As someone whose grandparents immigrated here from Palestine, I can’t vote for Biden, she said.
But Trump is also a no-go for the registered Democrat, and she couldn’t remember the name of the third candidate who had ever piqued her interest. (She later remembered it was Claudia
The
la Cruz
or covered the and lc la/sw
of the Party for Socialism and Liberation.)
Fox was once one
an enthusiastic follower of productive
politics,
spectator,
to coordinate
go inside
presidential election debates and
following it
current events. Even though she wants to stay informed, Fox said, she has taken a step back from keeping up with the day-to-day
hassles
of politics.
Now it’s turning into something that feels like a very depressing chore, Fox said. Like, “Well, I guess I’m going to find out what’s going on for the election I don’t want to vote in.”
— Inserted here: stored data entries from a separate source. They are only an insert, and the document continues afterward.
(** * Google Cloud Dataproc operators

    A shallow embedding of [airflow/providers/google/cloud/operators/dataproc.py]:
    the cluster config generator, the duration parsers, the cluster
    create-or-adopt operator with its constructor and its two polling
    loops, the base job operator, and the runs of the scale, batch and
    job submission operators.  Python objects are records, exceptions are
    values of [exn], and calls to the Dataproc hook are answered by an
    oracle that sees the whole history of the run. *)

From Stdlib Require Import ZArith List String Ascii Bool Lia DecimalString.
Import ListNotations.
Local Open Scope string_scope.
Local Open Scope Z_scope.

(** ** Python runtime: exceptions, values, dictionaries *)

(** The exception classes that occur in the module.  [ApiError] stands for
    any other error of [google.api_core.exceptions]. *)
Inductive exn : Type :=
| AirflowException (msg : string)
| ValueError (msg : string)
| KeyError (key : string)
| TypeError (msg : string)
| OverflowError
| AlreadyExists
| NotFound
| ApiError (msg : string).

(** A call either raises ([inl]) or returns ([inr]). *)
Definition result (A : Type) : Type := (exn + A)%type.

Definition bind_result {A B : Type} (r : result A) (k : A -> result B) : result B :=
  match r with
  | inl e => inl e
  | inr x => k x
  end.

Declare Scope result_scope.
Delimit Scope result_scope with result.
Notation "x <- e ;; k" := (bind_result e (fun x => k))
  (at level 61, e at next level, right associativity) : result_scope.

Fixpoint map_result {A B : Type} (f : A -> result B) (xs : list A) : result (list B) :=
  match xs with
  | [] => inr []
  | x :: xs' =>
      (y <- f x ;; ys <- map_result f xs' ;; inr (y :: ys))%result
  end.

(** JSON-like Python values; a [dict] keeps its keys in insertion order. *)
#[local] Set Warnings "-register-all".
Inductive pyval : Type :=
| PyNone
| PyBool (b : bool)
| PyInt (n : Z)
| PyStr (s : string)
| PyList (xs : list pyval)
| PyDict (items : list (string * pyval)).

#[local] Set Warnings "+register-all".

Definition dict : Type := list (string * pyval).

(** [d.get(k)] *)
Fixpoint getitem (k : string) (d : dict) : option pyval :=
  match d with
  | [] => None
  | (k', v) :: d' => if (k' =? k)%string then Some v else getitem k d'
  end.

(** [d[k] = v] *)
Fixpoint setitem (k : string) (v : pyval) (d : dict) : dict :=
  match d with
  | [] => [(k, v)]
  | (k', v') :: d' =>
      if (k' =? k)%string then (k, v) :: d' else (k', v') :: setitem k v d'
  end.

(** [d[k1][k2] = v]: the outer subscript raises when [k1] is missing, the
    inner assignment when [d[k1]] is not a dictionary. *)
Definition setitem2 (k1 k2 : string) (v : pyval) (d : dict) : result dict :=
  match getitem k1 d with
  | Some (PyDict inner) => inr (setitem k1 (PyDict (setitem k2 v inner)) d)
  | Some _ => inl (TypeError "object does not support item assignment")
  | None => inl (KeyError k1)
  end.

(** [d.get(k1, {}).get(k2)], used to read a built config. *)
Definition getitem2 (k1 k2 : string) (d : dict) : option pyval :=
  match getitem k1 d with
  | Some (PyDict inner) => getitem k2 inner
  | _ => None
  end.

(** Truthiness of optional arguments: [if x:] binds the value when it is
    neither [None] nor empty (zero, [False]). *)
Definition if_str (o : option string) : option string :=
  match o with
  | Some (String c s) => Some (String c s)
  | _ => None
  end.

Definition if_int (o : option Z) : option Z :=
  match o with
  | Some n => if n =? 0 then None else Some n
  | None => None
  end.

Definition if_list {A : Type} (o : option (list A)) : option (list A) :=
  match o with
  | Some (x :: xs) => Some (x :: xs)
  | _ => None
  end.

Definition if_bool (o : option bool) : bool :=
  match o with
  | Some true => true
  | _ => false
  end.

Definition is_some {A : Type} (o : option A) : bool :=
  match o with
  | Some _ => true
  | None => false
  end.

(** ** Python runtime: [re.match], [int], [float], [timedelta] *)

(** A Python string is held by its UTF-8 bytes. *)
Definition byte (c : ascii) : Z := Z.of_N (N_of_ascii c).

(** The six low bits of a continuation byte. *)
Definition continuation (c : ascii) : option Z :=
  if (128 <=? byte c) && (byte c <? 192) then Some (byte c - 128) else None.

(** The character at the head of a string: its code point, its bytes, and
    the rest of the string.  A code point has one encoding, the shortest. *)
Definition next_char (s : string) : option (Z * string * string) :=
  match s with
  | EmptyString => None
  | String b0 s1 =>
      if byte b0 <? 128 then Some (byte b0, String b0 EmptyString, s1)
      else if byte b0 <? 194 then None
      else if byte b0 <? 224 then
        match s1 with
        | String b1 s2 =>
            match continuation b1 with
            | Some c1 =>
                Some ((byte b0 - 192) * 64 + c1, String b0 (String b1 EmptyString), s2)
            | None => None
            end
        | EmptyString => None
        end
      else if byte b0 <? 240 then
        match s1 with
        | String b1 (String b2 s3) =>
            match continuation b1, continuation b2 with
            | Some c1, Some c2 =>
                let code_point := ((byte b0 - 224) * 64 + c1) * 64 + c2 in
                if 2048 <=? code_point
                then Some (code_point, String b0 (String b1 (String b2 EmptyString)), s3)
                else None
            | _, _ => None
            end
        | _ => None
        end
      else
        match s1 with
        | String b1 (String b2 (String b3 s4)) =>
            match continuation b1, continuation b2, continuation b3 with
            | Some c1, Some c2, Some c3 =>
                let code_point := (((byte b0 - 240) * 64 + c1) * 64 + c2) * 64 + c3 in
                if (65536 <=? code_point) && (code_point <=? 1114111)
                then Some (code_point,
                           String b0 (String b1 (String b2 (String b3 EmptyString))), s4)
                else None
            | _, _, _ => None
            end
        | _ => None
        end
  end.

(** The decimal digits of Unicode 14.0, which Python 3.11 follows: the
    characters of the category Nd.  The ten digits of a script follow each
    other; these are the code points of the zeros. *)
Definition decimal_zeros : list Z :=
  [ 48; 1632; 1776; 1984; 2406; 2534; 2662; 2790; 2918; 3046; 3174; 3302; 3430; 3558;
    3664; 3792; 3872; 4160; 4240; 6112; 6160; 6470; 6608; 6784; 6800; 6992; 7088; 7232;
    7248; 42528; 43216; 43264; 43472; 43504; 43600; 44016; 65296; 66720; 68912; 69734;
    69872; 69942; 70096; 70384; 70736; 70864; 71248; 71360; 71472; 71904; 72016; 72784;
    73040; 73120; 92768; 92864; 93008; 120782; 120792; 120802; 120812; 120822; 123200;
    123632; 125264; 130032 ].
The most she can do now, she said,
We consume a few videos or op-eds about the Middle East conflict before wrapping up and playing a few easy TikTok videos to lighten the mood.
moved down for flow/sw
But the road from the primaries to the general election in November is a long one, and a lot could change over the next seven months.
“I don’t know how much the candidates or the campaigns will be able to increase turnout as much as events beyond their control,” said Sichel, the Republican strategist. “Because, you know, who doesn’t already know where they stand on Trump and Biden?”
When Lynne, a 70-year-old voter in Long Beach who declined to give her last name, cast her ballot on Super Tuesday, she encouraged her fellow voters to stay focused.
We can’t think about the president so much; Well, be crazy, said Lynne. Just focus on your own little part of the world. Make your own little part of the world a better place.
Fernando Dowling is an author and political journalist who writes for 24 News Globe. He has a deep understanding of the political landscape and a passion for analyzing the latest political trends and news.